Take from the listing each line that has the string "Record".

> **Provided material**
- - -

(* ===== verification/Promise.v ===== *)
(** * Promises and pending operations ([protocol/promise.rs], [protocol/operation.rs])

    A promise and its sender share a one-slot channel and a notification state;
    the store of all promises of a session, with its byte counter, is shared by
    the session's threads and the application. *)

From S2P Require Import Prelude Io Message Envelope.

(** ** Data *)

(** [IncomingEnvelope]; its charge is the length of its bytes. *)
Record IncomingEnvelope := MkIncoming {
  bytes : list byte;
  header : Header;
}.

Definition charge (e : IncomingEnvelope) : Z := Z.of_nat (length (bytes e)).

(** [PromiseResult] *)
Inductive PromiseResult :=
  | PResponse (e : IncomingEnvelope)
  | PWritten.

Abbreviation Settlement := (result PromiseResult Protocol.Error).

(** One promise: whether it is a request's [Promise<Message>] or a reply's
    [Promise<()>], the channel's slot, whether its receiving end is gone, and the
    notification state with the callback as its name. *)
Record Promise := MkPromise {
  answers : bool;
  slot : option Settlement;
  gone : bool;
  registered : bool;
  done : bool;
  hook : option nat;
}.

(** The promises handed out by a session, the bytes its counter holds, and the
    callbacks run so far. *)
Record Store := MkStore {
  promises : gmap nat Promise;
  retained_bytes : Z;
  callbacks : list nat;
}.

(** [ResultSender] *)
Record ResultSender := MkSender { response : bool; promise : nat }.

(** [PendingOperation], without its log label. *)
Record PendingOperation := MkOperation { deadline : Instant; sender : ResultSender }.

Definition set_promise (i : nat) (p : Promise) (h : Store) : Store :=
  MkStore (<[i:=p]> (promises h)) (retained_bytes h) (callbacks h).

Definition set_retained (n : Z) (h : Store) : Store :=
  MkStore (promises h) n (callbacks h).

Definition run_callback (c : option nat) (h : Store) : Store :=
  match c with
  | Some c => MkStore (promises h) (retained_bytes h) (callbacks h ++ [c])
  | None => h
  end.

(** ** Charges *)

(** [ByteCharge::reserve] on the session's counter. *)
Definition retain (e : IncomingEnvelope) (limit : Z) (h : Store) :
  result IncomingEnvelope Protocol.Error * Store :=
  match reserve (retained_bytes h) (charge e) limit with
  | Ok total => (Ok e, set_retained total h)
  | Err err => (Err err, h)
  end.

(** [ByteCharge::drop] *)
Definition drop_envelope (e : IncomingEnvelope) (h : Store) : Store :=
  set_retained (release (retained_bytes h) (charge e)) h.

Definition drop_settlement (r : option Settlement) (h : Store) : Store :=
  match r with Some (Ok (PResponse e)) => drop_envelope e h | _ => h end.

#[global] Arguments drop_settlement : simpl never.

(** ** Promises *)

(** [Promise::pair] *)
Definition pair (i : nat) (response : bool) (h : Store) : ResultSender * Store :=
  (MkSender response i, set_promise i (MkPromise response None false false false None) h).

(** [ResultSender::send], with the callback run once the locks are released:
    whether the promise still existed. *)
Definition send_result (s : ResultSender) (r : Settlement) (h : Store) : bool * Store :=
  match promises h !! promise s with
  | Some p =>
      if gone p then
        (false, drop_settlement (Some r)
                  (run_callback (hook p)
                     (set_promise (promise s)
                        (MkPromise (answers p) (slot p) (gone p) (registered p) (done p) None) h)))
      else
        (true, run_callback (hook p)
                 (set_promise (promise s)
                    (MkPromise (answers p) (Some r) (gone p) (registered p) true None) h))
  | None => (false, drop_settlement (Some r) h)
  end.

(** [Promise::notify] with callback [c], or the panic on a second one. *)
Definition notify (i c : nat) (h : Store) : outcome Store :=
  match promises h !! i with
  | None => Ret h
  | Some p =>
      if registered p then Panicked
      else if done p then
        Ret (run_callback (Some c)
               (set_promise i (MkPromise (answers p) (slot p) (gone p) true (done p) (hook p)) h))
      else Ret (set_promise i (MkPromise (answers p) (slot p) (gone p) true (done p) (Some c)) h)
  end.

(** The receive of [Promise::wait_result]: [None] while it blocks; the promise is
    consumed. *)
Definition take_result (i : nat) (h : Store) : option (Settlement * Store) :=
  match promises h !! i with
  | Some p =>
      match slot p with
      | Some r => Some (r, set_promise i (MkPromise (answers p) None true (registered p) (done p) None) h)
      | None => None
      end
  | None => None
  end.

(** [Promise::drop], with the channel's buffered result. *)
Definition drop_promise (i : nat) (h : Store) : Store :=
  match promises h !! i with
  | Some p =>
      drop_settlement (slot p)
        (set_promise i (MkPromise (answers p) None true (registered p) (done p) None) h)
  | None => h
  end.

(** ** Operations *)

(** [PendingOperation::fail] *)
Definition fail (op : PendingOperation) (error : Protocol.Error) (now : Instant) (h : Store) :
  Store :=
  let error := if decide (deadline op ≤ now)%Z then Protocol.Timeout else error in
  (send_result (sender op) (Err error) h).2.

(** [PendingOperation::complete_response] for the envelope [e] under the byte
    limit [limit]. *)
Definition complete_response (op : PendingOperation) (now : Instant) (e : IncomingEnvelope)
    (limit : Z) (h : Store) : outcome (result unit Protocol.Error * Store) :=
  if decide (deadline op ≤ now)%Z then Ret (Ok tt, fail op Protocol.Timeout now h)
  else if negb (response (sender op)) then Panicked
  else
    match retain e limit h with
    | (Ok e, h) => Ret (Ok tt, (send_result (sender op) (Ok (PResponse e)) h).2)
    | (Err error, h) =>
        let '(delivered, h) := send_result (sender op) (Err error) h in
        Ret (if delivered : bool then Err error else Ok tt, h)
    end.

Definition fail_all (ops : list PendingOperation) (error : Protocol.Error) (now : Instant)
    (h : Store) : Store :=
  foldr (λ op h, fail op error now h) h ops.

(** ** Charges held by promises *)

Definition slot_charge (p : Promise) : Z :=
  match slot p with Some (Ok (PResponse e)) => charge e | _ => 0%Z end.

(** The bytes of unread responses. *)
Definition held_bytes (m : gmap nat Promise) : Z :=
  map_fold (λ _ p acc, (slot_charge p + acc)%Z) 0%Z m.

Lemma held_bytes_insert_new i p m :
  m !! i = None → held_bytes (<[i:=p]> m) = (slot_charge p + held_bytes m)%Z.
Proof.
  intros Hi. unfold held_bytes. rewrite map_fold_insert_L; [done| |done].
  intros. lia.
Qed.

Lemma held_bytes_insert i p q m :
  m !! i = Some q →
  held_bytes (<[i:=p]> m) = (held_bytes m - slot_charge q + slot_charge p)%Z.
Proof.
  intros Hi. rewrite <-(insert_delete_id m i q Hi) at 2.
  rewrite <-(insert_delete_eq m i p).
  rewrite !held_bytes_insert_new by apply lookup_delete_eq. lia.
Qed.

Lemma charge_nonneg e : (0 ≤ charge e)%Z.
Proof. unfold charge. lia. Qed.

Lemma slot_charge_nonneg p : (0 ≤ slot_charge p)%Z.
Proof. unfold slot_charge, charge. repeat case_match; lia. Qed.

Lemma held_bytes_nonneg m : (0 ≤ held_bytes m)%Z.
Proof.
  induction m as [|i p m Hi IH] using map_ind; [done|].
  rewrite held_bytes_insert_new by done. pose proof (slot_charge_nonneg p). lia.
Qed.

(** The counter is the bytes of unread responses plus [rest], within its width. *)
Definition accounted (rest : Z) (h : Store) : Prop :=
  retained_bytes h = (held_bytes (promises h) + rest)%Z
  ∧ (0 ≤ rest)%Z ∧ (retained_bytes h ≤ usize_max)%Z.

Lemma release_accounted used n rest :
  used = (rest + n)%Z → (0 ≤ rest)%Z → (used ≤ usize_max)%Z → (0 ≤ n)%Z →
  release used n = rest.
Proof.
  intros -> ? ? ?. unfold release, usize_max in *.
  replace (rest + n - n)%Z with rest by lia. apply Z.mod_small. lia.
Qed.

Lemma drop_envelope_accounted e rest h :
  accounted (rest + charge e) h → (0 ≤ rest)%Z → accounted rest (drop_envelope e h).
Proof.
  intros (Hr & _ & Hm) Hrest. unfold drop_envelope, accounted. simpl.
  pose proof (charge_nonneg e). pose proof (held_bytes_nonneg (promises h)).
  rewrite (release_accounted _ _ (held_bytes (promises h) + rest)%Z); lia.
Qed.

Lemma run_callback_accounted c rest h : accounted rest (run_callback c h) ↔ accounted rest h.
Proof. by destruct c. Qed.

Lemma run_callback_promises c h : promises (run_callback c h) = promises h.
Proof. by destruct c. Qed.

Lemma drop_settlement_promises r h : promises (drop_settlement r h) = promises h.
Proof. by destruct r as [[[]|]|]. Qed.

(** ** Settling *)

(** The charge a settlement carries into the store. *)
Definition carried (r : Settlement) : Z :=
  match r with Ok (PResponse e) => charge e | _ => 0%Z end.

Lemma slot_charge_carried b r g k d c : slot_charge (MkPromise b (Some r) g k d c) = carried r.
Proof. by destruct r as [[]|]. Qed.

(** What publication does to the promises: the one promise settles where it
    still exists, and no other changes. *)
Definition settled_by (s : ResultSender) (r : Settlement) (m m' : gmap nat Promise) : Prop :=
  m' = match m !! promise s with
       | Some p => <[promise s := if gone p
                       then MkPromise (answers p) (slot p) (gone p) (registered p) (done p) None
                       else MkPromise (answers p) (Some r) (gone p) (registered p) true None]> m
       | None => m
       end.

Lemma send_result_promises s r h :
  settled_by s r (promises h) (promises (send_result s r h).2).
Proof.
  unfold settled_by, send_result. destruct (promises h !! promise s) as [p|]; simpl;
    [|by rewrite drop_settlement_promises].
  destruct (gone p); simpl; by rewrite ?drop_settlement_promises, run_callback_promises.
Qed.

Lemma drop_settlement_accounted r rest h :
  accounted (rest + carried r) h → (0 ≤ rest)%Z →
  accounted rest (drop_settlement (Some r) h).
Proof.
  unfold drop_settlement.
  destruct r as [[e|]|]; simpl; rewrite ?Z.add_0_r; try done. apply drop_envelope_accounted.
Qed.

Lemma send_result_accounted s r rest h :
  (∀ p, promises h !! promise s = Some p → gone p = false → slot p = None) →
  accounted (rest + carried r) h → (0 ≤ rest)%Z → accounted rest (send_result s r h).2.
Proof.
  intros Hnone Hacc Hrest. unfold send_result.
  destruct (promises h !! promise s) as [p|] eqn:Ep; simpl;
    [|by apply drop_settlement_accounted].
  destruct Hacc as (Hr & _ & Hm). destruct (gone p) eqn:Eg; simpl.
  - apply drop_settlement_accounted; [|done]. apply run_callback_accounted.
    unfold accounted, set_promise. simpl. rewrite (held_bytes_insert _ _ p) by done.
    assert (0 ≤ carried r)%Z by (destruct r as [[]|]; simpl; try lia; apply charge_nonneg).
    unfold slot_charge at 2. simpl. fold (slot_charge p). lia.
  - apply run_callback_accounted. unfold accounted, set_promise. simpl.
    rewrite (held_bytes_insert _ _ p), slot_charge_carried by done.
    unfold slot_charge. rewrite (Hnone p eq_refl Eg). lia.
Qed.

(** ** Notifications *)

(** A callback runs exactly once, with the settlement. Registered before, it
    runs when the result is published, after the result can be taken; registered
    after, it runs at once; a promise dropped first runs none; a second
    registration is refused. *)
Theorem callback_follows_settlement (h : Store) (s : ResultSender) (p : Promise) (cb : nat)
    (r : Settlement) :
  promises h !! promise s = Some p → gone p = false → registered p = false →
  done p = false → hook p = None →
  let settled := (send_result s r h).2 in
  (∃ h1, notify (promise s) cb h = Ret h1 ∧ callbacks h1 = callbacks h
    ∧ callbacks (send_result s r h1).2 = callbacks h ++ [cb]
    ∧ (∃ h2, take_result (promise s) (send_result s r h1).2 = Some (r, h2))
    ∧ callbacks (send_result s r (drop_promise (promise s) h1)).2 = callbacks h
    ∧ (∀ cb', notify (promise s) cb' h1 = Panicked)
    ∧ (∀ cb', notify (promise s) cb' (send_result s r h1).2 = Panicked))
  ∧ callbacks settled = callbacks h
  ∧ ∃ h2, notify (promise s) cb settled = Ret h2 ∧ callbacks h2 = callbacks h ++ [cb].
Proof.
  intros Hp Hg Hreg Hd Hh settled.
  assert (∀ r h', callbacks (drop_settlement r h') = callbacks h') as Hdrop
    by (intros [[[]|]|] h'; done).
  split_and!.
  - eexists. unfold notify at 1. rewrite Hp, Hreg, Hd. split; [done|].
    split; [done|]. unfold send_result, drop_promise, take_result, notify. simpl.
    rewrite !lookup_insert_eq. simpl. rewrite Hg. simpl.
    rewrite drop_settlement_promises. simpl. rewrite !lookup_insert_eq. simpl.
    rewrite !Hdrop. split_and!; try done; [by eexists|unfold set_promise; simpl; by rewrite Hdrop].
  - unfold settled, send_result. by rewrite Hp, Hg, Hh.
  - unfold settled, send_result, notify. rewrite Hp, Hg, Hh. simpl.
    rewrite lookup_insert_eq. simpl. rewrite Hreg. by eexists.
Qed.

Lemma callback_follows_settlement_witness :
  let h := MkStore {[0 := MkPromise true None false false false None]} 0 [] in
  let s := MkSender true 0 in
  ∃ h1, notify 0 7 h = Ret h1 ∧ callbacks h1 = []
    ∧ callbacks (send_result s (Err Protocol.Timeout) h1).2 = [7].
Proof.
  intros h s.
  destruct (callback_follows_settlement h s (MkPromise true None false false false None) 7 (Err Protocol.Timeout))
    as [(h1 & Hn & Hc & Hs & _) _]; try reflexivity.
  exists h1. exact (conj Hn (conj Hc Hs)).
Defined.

- - -

> **Exercise answer**
Record IncomingEnvelope := MkIncoming {
Record Promise := MkPromise {
Record Store := MkStore {
Record ResultSender := MkSender { response : bool; promise : nat }.
Record PendingOperation := MkOperation { deadline : Instant; sender : ResultSender }.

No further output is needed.